Sunday, July 5, 2009

Databases: UK Oracle User Group "How To Read Statspack/AWR" and Jonathon Lewis


Jonathon Lewis - an inspiring teacher


Whilst the many interest ideas and people at the July 2009 DBA meeting in London, the undoubted highlight was Jonathon Lewis presentation on "How To Read Statspack/AWR".

 

Jonathon is undoubtedly one of the most experienced Oracle database performance experts in the UK, but beyond this he is a great presenter. I first saw Jonathon 5 years ago (May 2004) giving a presentation regarding the 9i Cost Base Optimizer, Collecting Stats and some gotchas (e.g. after collecting stats your performance can get worse, why collecting detailed stats on key small tables can be critical, what sample size should use for large tables holding the bulk of your data ...) a previous incarnation of this presentation in May 2004, again at a UK Oracle User Group meeting.

 

In May 2004 I had only be working as a DBA for 5 months, and whilst I understood the basics of SQL, Indexes and PL/SQL given I had been working as a developer for J2EE/Oracle developer for the 3 years before; in May 2004 this turbo charged presentation highlight key features and gotchas of the 9i Cost Based Optimizer was going to be tough material for a rooky DBA. However like a true "inspiring teacher", Jonathon was able to make these complex ideas and structures accessible and exciting. 

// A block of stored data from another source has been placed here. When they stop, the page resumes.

Lemma wire_decode_encode (a : A) : fields_ok a -> wire_decode (wire_encode a) = a.
Proof.
  intros Ha. unfold wire_decode, wire_encode.
  rewrite of_to_mem by (by apply wire_pack_ok). by apply wire_unpack_pack.
Qed.

Lemma wire_encode_decode bs :
  Forall is_byte bs -> length bs = sizeof A -> wire_encode (wire_decode bs : A) = bs.
Proof.
  intros Hb Hl. unfold wire_decode, wire_encode.
  rewrite wire_pack_unpack by (by apply of_mem_ok). by apply to_of_mem.
Qed.

Lemma wire_decode_ok bs :
  Forall is_byte bs -> length bs = sizeof A -> fields_ok (wire_decode bs : A).
Proof. intros. by apply wire_unpack_ok, of_mem_ok. Qed.

Lemma length_wire_encode (a : A) : fields_ok a -> length (wire_encode a) = sizeof A.
Proof. intros. by apply length_to_mem, wire_pack_ok. Qed.

Lemma wire_encode_bytes (a : A) : fields_ok a -> Forall is_byte (wire_encode a).
Proof. intros. by apply to_mem_bytes, wire_pack_ok. Qed.
End wire.

#[export] Program Instance header_basic_wire : Wire usbip_header_basic := {|
  wire_pack := usbip_pack_header_basic; wire_unpack := usbip_unpack_header_basic |}.
Next Obligation. intros [] _. split_and!; [apply is_u_htons..|apply is_u_htonl]. Qed.
Next Obligation. intros [] _. split_and!; [apply is_u_ntohs..|apply is_u_ntohl]. Qed.
Next Obligation.
  intros [] (? & ? & ?). unfold usbip_unpack_header_basic, be16toh, be32toh. simpl in *.
  unfold htobe16, htobe32. by rewrite !ntohs_htons, ntohl_htonl.
Qed.
Next Obligation.
  intros [] (? & ? & ?). unfold usbip_pack_header_basic, htobe16, htobe32. simpl in *.
  unfold be16toh, be32toh. by rewrite !htons_ntohs, htonl_ntohl.
Qed.

#[export] Program Instance usb_device_wire : Wire usbip_usb_device := {|
  wire_pack := usbip_pack_device; wire_unpack := usbip_unpack_device |}.
Next Obligation.
  intros [] Hd. unfold fields_ok, usb_device_struct, usb_device_ok in *. simpl in *. destruct_and!.
  split_and!; first [done|apply is_u_htons|apply is_u_htonl].
Qed.
Next Obligation.
  intros [] Hd. unfold fields_ok, usb_device_struct, usb_device_ok in *. simpl in *. destruct_and!.
  split_and!; first [done|apply is_u_ntohs|apply is_u_ntohl].
Qed.
Next Obligation.
  intros [] Hd. unfold fields_ok, usb_device_struct, usb_device_ok in *. simpl in *. destruct_and!.
  unfold usbip_unpack_device, usbip_pack_device, be16toh, be32toh, htobe16, htobe32. simpl.
  by rewrite !ntohs_htons, !ntohl_htonl.
Qed.
Next Obligation.
  intros [] Hd. unfold fields_ok, usb_device_struct, usb_device_ok in *. simpl in *. destruct_and!.
  unfold usbip_unpack_device, usbip_pack_device, be16toh, be32toh, htobe16, htobe32. simpl.
  by rewrite !htons_ntohs, !htonl_ntohl.
Qed.

(** An interface record has only byte fields and is sent as it is. *)
#[export] Program Instance usb_interface_wire : Wire usbip_usb_interface := {|
  wire_pack i := i; wire_unpack i := i |}.
Solve All Obligations with done.

#[export] Program Instance header_wire : Wire usbip_header := {|
  wire_pack h := usbip_pack_header h (hc_command (h_common h));
  wire_unpack := usbip_unpack_header |}.
Next Obligation. intros h Hh. apply conv_ok; [apply is_u_htonl|done]. Qed.
Next Obligation. intros h Hh. apply conv_ok; [apply is_u_ntohl|done]. Qed.
Next Obligation.
  intros h Hh. unfold fields_ok in Hh. simpl in Hh. unfold header_ok in Hh. destruct_and!.
  unfold usbip_unpack_header, usbip_pack_header. cbn [h_common h_u].
  assert (forall x, is_u 32 x -> be32toh (htobe32 x) = x) as E by apply ntohl_htonl.
  rewrite conv_common_id by done. rewrite conv_u_id by done. by destruct h.
Qed.
Next Obligation.
  intros h Hh. unfold fields_ok in Hh. simpl in Hh. unfold header_ok in Hh. destruct_and!.
  unfold usbip_unpack_header, usbip_pack_header. cbn [h_common h_u].
  assert (forall x, is_u 32 x -> htobe32 (be32toh x) = x) as E by apply htonl_ntohl.
  rewrite conv_common_id by done. rewrite conv_u_id by done. by destruct h.
Qed.

(** Big-endian layout of the first 40 bytes of a converted URB header. *)
Definition urb_header_layout (h : usbip_header) : bytes :=
  let c := h_common h in let u := h_u h in
  let word := to_be 4 in
  word (hc_command c) ++ word (hc_seqnum c) ++ word (hc_devid c) ++ word (hc_direction c) ++
  word (hc_ep c) ++ word (u_w0 u) ++ word (u_w1 u) ++ word (u_w2 u) ++ word (u_w3 u) ++
  word (u_w4 u) ++ u_tail u.

Lemma urb_submit_layout h :
  hc_command (h_common h) = USBIP_CMD_SUBMIT \/ hc_command (h_common h) = USBIP_RET_SUBMIT ->
  wire_encode h = urb_header_layout h.
Proof.
  intros Hc. unfold wire_encode, urb_header_layout. simpl. unfold header_mem, usbip_pack_header.
  assert (conv_u htobe32 (hc_command (h_common h)) (h_u h) = conv_submit htobe32 (h_u h)) as ->.
  { unfold conv_u. by destruct Hc as [-> | ->]. }
  unfold conv_submit, conv_common, htobe32. struct_fields. by rewrite !to_le_htonl.
Qed.

(** The unlink views have one word; the rest of a constructed header is zero,
    which no conversion changes. *)
Lemma urb_unlink_layout h :
  hc_command (h_common h) = USBIP_CMD_UNLINK \/ hc_command (h_common h) = USBIP_RET_UNLINK ->
  u_w1 (h_u h) = 0 -> u_w2 (h_u h) = 0 -> u_w3 (h_u h) = 0 -> u_w4 (h_u h) = 0 ->
  wire_encode h = urb_header_layout h.
Proof.
  intros Hc H1 H2 H3 H4. unfold wire_encode, urb_header_layout. simpl.
  unfold header_mem, usbip_pack_header.
  assert (conv_u htobe32 (hc_command (h_common h)) (h_u h) = conv_unlink htobe32 (h_u h)) as ->.
  { unfold conv_u. by destruct Hc as [-> | ->]. }
  unfold conv_unlink, conv_common, htobe32. struct_fields.
  by rewrite H1, H2, H3, H4, !to_le_htonl.
Qed.

Lemma is_u_small w x : 0 <= x < 2 ^ w -> is_u w x.
Proof. done. Qed.

Lemma header_u_zero_ok : Forall is_byte (replicate 8 0) /\ length (replicate 8 0) = 8%nat.
Proof. split; [|done]. apply Forall_replicate. by vm_compute. Qed.

(** Range of the literal fields of a constructed message. *)
Ltac literal_fields :=
  match goal with
  | |- is_u _ _ => first [assumption | by vm_compute]
  | |- _ => first [assumption | apply header_u_zero_ok | idtac]
  end.

Lemma urb_return_ok seqnum devid dir ep status len :
  is_u 32 seqnum -> is_u 32 devid -> is_u 32 dir -> is_u 32 ep -> is_u 32 status -> is_u 32 len ->
  fields_ok (usbip_create_urb_return seqnum devid dir ep status len).
Proof. intros. unfold fields_ok; simpl; unfold header_ok; simpl. split_and!; literal_fields. Qed.

Lemma urb_unlink_ret_ok seqnum devid status :
  is_u 32 seqnum -> is_u 32 devid -> is_u 32 status ->
  fields_ok (usbip_create_urb_unlink_ret seqnum devid status).
Proof. intros. unfold fields_ok; simpl; unfold header_ok; simpl. split_and!; literal_fields. Qed.

Lemma urb_submit_ok seqnum devid dir ep flags len setup :
  is_u 32 seqnum -> is_u 32 devid -> is_u 32 dir -> is_u 32 ep -> is_u 32 flags -> is_u 32 len ->
  (forall s, setup = Some s -> Forall is_byte s /\ (8 <= length s)%nat) ->
  fields_ok (usbip_create_urb_submit seqnum devid dir ep flags len setup).
Proof.
  intros ?????? Hs. unfold fields_ok; simpl; unfold header_ok; simpl. split_and!; literal_fields.
  all: destruct setup as [s|]; [destruct (Hs s eq_refl)|apply header_u_zero_ok].
  - by apply Forall_take.
  - rewrite length_take. lia.
Qed.

Lemma urb_unlink_ok seqnum devid n :
  is_u 32 seqnum -> is_u 32 devid -> is_u 32 n ->
  fields_ok (usbip_create_urb_unlink seqnum devid n).
Proof. intros. unfold fields_ok; simpl; unfold header_ok; simpl. split_and!; literal_fields. Qed.

#[export] Hint Resolve urb_return_ok urb_unlink_ret_ok urb_submit_ok urb_unlink_ok : usbip.

(** The device id packs the bus number above the device number. *)
Lemma make_devid_value busnum devnum :
  0 <= busnum -> 0 <= devnum ->
  usbip_make_devid busnum devnum = (busnum mod 2 ^ 16) * 2 ^ 16 + devnum mod 2 ^ 16.
Proof.
  intros Hb Hd. unfold usbip_make_devid. change 0xFFFF with (Z.ones 16).
  rewrite Z.land_ones by lia.
  assert (wrap 32 (Z.shiftl busnum 16) = Z.shiftl (busnum mod 2 ^ 16) 16) as ->.
  { unfold wrap. rewrite !Z.shiftl_mul_pow2 by lia. change (2 ^ 32) with (2 ^ 16 * 2 ^ 16).
    by rewrite Z.mul_mod_distr_r. }
  apply lor_disjoint_add; [lia|]. apply Z.mod_pos_bound. lia.
Qed.

(** ** Properties *)

(** a URB header survives the wire: decoding the 48 bytes [usbip_pack_header]
    produces gives the header back for every command, known or not; and every
    48-byte message is the encoding of what [usbip_unpack_header] reads from
    it. *)
Theorem urb_header_roundtrip h bs :
  header_ok h -> Forall is_byte bs -> length bs = 48%nat ->
  usbip_unpack_header (of_mem (to_mem (usbip_pack_header h (hc_command (h_common h))))) = h /\
  let h' := usbip_unpack_header (of_mem bs) in
  header_ok h' /\ to_mem (usbip_pack_header h' (hc_command (h_common h'))) = bs.
Proof.
  intros Hh Hb Hl. split; [exact (wire_decode_encode h Hh)|].
  exact (conj (wire_decode_ok (A := usbip_header) bs Hb Hl)
              (wire_encode_decode (A := usbip_header) bs Hb Hl)).
Qed.

(** the device record (312 bytes) and the basic header (8 bytes) survive the
    wire in both directions, and the strings of a device record are sent
    verbatim at its start. *)
Theorem op_messages_roundtrip (h : usbip_header_basic) (d : usbip_usb_device) :
  fields_ok h -> fields_ok d ->
  usbip_unpack_header_basic (of_mem (to_mem (usbip_pack_header_basic h))) = h /\
  usbip_unpack_device (of_mem (to_mem (usbip_pack_device d))) = d /\
  length (to_mem (usbip_pack_header_basic h)) = 8%nat /\
  length (to_mem (usbip_pack_device d)) = 312%nat /\
  take 288 (to_mem (usbip_pack_device d)) = ud_path d ++ ud_busid d.
Proof.
  intros Hh Hd. split_and!.
  - exact (wire_decode_encode h Hh).
  - exact (wire_decode_encode d Hd).
  - exact (length_wire_encode h Hh).
  - exact (length_wire_encode d Hd).
  - destruct Hd as ([_ H1] & [_ H2] & _). simpl. unfold usb_device_mem. simpl.
    rewrite app_assoc. apply take_exact. rewrite length_app, H1, H2. done.
Qed.

(** the four URB messages the program builds are laid out on the wire as the
    USB/IP protocol demands: ten big-endian words followed by the eight setup
    bytes, whatever view of the union the command selects. *)
Theorem urb_messages_layout seqnum devid dir ep a b setup :
  let submit := usbip_create_urb_submit seqnum devid dir ep a b setup in
  let ret := usbip_create_urb_return seqnum devid dir ep a b in
  let unlink := usbip_create_urb_unlink seqnum devid a in
  let unlinked := usbip_create_urb_unlink_ret seqnum devid a in
  wire_encode submit = urb_header_layout submit /\
  wire_encode ret = urb_header_layout ret /\
  wire_encode unlink = urb_header_layout unlink /\
  wire_encode unlinked = urb_header_layout unlinked.
Proof.
  split_and!; [apply urb_submit_layout; by (left + right)..| |];
    apply urb_unlink_layout; try done; by (left + right).
Qed.

(** the device id built from a bus and a device number gives both back,
    modulo the 16 bits each of them is kept in. *)
Theorem devid_roundtrip busnum devnum :
  is_u 32 busnum -> is_u 32 devnum ->
  usbip_devid_busnum (usbip_make_devid busnum devnum) = wrap 16 busnum /\
  usbip_devid_devnum (usbip_make_devid busnum devnum) = wrap 16 devnum /\
  is_u 32 (usbip_make_devid busnum devnum).
Proof.
  intros [Hb _] [Hd _]. rewrite make_devid_value by done.
  unfold usbip_devid_busnum, usbip_devid_devnum. change 0xFFFF with (Z.ones 16).
  rewrite !Z.land_ones, Z.shiftr_div_pow2 by lia.
  pose proof (Z.mod_pos_bound busnum (2 ^ 16)). pose proof (Z.mod_pos_bound devnum (2 ^ 16)).
  unfold wrap, is_u. split_and!.
  - rewrite Z.div_add_l by lia. rewrite (Z.div_small (devnum mod _)) by lia.
    rewrite Z.add_0_r. apply Z.mod_mod. lia.
  - rewrite Z.add_comm, Z.mod_add by lia. apply Z.mod_mod. lia.
  - lia.
  - change (2 ^ 32) with (2 ^ 16 * 2 ^ 16). nia.
Qed.

(** the validators accept exactly the commands that have a name of their
    own. *)
Theorem command_strings_validate c :
  (usbip_validate_command c = negb (String.eqb (usbip_command_string c) "UNKNOWN")) /\
  (usbip_validate_urb_command c = negb (String.eqb (usbip_urb_command_string c) "UNKNOWN")).
Proof.
  unfold usbip_validate_command, usbip_command_string, usbip_validate_urb_command,
    usbip_urb_command_string.
  split; repeat case_match; done.
Qed.

(** ** Witnesses *)

Definition example_submit : usbip_header :=
  usbip_create_urb_submit 7 0x10002 USBIP_DIR_IN 2 0 64 (Some [0x80; 6; 0; 1; 0; 0; 18; 0]).

Definition example_usb_device : usbip_usb_device :=
  {| ud_path := replicate USBIP_PATH_MAX 47; ud_busid := replicate USBIP_BUSID_MAX 49;
     ud_busnum := 1; ud_devnum := 2; ud_speed := 3; ud_idVendor := 0x046D; ud_idProduct := 0xC52B;
     ud_bcdDevice := 0x1201; ud_bDeviceClass := 0; ud_bDeviceSubClass := 0;
     ud_bDeviceProtocol := 0; ud_bConfigurationValue := 1; ud_bNumConfigurations := 1;
     ud_bNumInterfaces := 2 |}.

Lemma example_submit_ok : header_ok example_submit.
Proof. unfold header_ok. split_and!; try by vm_compute. repeat constructor; by vm_compute. Qed.

Lemma example_usb_device_ok : usb_device_ok example_usb_device.
Proof.
  unfold usb_device_ok. split_and!; try by vm_compute.
  - apply (Forall_replicate is_byte USBIP_PATH_MAX 47). by vm_compute.
  - apply (Forall_replicate is_byte USBIP_BUSID_MAX 49). by vm_compute.
Qed.

Lemma urb_header_roundtrip_witness :
  usbip_unpack_header (of_mem (to_mem
    (usbip_pack_header example_submit (hc_command (h_common example_submit))))) = example_submit.
Proof.
  apply (urb_header_roundtrip example_submit (replicate 48 1)); [apply example_submit_ok| |done].
  apply Forall_replicate. by vm_compute.
Defined.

My overview of the presentation


For this latest presentation I have written a detailed summary of what I learnt during Jonathon's expert presentation (as this best way to re-enforce my learning and also to chart my own progress with Oracle performance monitoring).


Jonathon has given this current presentation on how to read statspack (or AWR) several times recently, and some of the feedback he has received was that: yes it was fantastic the way he can dissect all the information and pick out key stats and then paint a correct picture of the system and where the bottleneck were and what they should concider doing to resolve them. 


Jonathon always starts modestly, but as he starts to investigate, builds up a picture of the of the physical system, it's usage and critically where the bottlenecks and heavy load is and often rapidly focuses on key problems. He always has plenty of caveats and even when you resolved your current bottleneck, there are no guarantees that you will not hit new problems which are lurking in the shadows of your current heavy load.


One piece of feedback which he has received a couple of times was that his presentation was that it was almost "magical". While we all like to be admired, the point of his presentation was instruct and train and not to sell Jonathon's consultancy skills (Jonathon is a member is a member of the Oak Circle - a small elite group of top Oracle database experts??). So for this presentation he was going to focus on the core activities around analyzing a statspack report, although he digress into discuss high "leaf node split", a classic problem where the index included a "last updated timestamp",which rapidly leads to a highly fragemented indexes.


How I approach Statspack / AWR


When I am looking at a look at an AWR reports I tend to look at it in a rather one dimensions way:


1) Identify the bottleneck


Typically I start at the Top 5 Wait Events i.e. is the bottleneck on CPU, I/O, row locks, buffer busy waits ...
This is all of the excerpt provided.